▸ DATA TO PROCESS:
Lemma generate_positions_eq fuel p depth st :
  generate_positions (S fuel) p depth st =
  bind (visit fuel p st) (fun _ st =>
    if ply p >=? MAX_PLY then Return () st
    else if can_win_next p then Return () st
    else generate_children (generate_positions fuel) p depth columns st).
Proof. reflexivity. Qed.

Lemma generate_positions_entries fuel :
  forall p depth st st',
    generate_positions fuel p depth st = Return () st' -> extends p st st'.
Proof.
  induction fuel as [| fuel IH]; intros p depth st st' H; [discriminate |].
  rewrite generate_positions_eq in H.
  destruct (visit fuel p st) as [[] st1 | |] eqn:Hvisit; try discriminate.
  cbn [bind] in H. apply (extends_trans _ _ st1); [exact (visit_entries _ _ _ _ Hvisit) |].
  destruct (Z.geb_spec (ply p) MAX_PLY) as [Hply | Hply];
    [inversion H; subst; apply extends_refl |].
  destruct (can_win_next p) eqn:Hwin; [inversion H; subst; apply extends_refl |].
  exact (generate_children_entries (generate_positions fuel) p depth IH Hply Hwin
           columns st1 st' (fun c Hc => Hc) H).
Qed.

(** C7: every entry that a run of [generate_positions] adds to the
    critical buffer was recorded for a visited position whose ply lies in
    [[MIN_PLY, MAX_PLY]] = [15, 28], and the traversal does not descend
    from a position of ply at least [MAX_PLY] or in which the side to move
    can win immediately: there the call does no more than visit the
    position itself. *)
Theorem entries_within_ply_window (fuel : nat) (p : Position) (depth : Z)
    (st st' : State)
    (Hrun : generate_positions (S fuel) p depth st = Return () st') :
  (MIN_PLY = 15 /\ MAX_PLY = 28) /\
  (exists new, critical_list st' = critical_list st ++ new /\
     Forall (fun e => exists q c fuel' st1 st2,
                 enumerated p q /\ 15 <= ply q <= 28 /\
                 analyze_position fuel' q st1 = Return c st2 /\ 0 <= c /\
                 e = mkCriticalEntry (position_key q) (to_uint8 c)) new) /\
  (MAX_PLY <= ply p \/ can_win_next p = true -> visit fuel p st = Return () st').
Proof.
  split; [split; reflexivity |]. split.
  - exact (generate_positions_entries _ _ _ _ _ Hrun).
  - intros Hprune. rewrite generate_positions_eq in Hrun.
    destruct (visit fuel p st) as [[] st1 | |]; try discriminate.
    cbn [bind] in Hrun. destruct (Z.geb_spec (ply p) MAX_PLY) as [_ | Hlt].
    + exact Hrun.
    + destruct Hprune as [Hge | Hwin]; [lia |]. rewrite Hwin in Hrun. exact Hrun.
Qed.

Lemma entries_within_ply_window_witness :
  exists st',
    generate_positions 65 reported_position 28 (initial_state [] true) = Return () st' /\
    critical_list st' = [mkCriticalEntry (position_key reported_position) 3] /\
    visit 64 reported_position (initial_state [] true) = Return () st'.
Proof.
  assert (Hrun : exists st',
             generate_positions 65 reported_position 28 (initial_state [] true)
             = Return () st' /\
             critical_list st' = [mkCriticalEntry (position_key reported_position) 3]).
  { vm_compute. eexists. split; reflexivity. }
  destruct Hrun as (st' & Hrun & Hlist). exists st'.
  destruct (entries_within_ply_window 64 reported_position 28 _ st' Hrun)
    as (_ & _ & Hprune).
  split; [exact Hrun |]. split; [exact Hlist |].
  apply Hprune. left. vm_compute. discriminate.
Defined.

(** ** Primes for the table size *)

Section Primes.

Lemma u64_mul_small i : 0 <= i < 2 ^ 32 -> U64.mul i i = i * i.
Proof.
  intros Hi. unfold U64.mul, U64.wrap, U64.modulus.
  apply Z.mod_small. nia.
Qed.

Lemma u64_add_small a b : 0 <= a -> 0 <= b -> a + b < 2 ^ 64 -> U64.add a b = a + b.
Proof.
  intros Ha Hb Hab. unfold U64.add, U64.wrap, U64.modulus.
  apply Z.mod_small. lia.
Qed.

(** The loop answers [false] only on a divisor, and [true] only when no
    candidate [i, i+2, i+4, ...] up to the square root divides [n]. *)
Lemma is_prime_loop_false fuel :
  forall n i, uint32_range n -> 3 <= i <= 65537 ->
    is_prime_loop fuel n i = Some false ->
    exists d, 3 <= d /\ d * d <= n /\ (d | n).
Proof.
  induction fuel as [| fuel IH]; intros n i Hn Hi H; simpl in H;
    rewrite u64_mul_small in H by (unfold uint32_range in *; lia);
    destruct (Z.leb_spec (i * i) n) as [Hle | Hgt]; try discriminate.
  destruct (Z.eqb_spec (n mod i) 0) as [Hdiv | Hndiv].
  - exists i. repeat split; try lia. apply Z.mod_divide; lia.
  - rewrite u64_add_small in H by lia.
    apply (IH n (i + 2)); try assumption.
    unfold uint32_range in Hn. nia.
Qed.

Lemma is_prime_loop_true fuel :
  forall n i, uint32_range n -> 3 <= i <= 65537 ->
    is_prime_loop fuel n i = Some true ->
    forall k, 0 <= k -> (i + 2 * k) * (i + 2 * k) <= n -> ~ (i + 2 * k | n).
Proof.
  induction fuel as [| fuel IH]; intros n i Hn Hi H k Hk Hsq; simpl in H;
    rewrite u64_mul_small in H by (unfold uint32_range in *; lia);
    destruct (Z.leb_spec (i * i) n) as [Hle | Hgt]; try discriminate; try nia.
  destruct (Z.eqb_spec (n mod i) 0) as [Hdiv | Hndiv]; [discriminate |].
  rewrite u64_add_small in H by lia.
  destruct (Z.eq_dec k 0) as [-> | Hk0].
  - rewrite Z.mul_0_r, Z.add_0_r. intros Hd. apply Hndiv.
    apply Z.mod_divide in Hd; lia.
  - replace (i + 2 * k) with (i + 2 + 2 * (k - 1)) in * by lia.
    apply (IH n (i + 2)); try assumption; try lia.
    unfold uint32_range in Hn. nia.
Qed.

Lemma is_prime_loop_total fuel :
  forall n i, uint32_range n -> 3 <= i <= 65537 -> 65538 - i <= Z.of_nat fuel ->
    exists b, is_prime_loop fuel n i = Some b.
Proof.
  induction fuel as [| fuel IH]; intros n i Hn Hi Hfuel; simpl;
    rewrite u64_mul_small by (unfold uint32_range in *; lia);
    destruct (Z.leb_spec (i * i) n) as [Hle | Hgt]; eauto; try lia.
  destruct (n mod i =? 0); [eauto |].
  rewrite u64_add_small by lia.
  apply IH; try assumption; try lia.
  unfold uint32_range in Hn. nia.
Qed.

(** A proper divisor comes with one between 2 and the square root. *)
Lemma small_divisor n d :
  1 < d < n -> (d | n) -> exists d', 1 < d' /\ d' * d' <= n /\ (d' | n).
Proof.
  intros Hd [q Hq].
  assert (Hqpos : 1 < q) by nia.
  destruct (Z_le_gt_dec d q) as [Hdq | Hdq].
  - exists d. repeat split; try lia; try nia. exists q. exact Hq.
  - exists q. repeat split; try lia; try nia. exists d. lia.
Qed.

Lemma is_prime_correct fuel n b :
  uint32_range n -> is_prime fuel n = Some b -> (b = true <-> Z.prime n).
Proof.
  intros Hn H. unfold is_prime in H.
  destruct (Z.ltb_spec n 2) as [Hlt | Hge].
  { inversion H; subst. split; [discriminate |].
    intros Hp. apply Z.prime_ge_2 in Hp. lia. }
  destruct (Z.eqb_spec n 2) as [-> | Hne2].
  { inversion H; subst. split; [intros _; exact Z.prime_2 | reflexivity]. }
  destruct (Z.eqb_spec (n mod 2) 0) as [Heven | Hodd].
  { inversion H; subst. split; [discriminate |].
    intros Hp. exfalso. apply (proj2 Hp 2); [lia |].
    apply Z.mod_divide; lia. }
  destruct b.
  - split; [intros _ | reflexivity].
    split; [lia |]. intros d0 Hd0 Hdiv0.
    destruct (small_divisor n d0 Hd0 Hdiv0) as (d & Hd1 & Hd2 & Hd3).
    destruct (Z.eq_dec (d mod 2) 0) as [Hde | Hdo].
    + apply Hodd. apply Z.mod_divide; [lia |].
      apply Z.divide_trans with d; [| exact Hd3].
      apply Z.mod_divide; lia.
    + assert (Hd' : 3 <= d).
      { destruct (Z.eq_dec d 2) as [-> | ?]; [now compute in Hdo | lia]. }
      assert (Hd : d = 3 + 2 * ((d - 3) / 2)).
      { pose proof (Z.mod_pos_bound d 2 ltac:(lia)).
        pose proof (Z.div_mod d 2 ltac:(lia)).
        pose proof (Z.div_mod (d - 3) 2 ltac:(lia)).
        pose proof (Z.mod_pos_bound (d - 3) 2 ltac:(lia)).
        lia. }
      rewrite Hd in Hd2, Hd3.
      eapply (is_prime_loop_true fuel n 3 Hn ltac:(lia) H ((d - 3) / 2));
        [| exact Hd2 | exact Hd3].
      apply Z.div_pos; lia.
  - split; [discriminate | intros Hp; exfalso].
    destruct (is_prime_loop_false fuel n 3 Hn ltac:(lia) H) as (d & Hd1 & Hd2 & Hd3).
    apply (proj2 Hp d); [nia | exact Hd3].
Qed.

▸ EXERCISE AIM:
In the records above, find the line with "from a position"; write out exactly that line and each one after it, stopping after the line with "(MIN_PLY = 15 /\ MAX_PLY = 28) /\".

▸ WRITTEN REPLY:
    from a position of ply at least [MAX_PLY] or in which the side to move
    can win immediately: there the call does no more than visit the
    position itself. *)
Theorem entries_within_ply_window (fuel : nat) (p : Position) (depth : Z)
    (st st' : State)
    (Hrun : generate_positions (S fuel) p depth st = Return () st') :
  (MIN_PLY = 15 /\ MAX_PLY = 28) /\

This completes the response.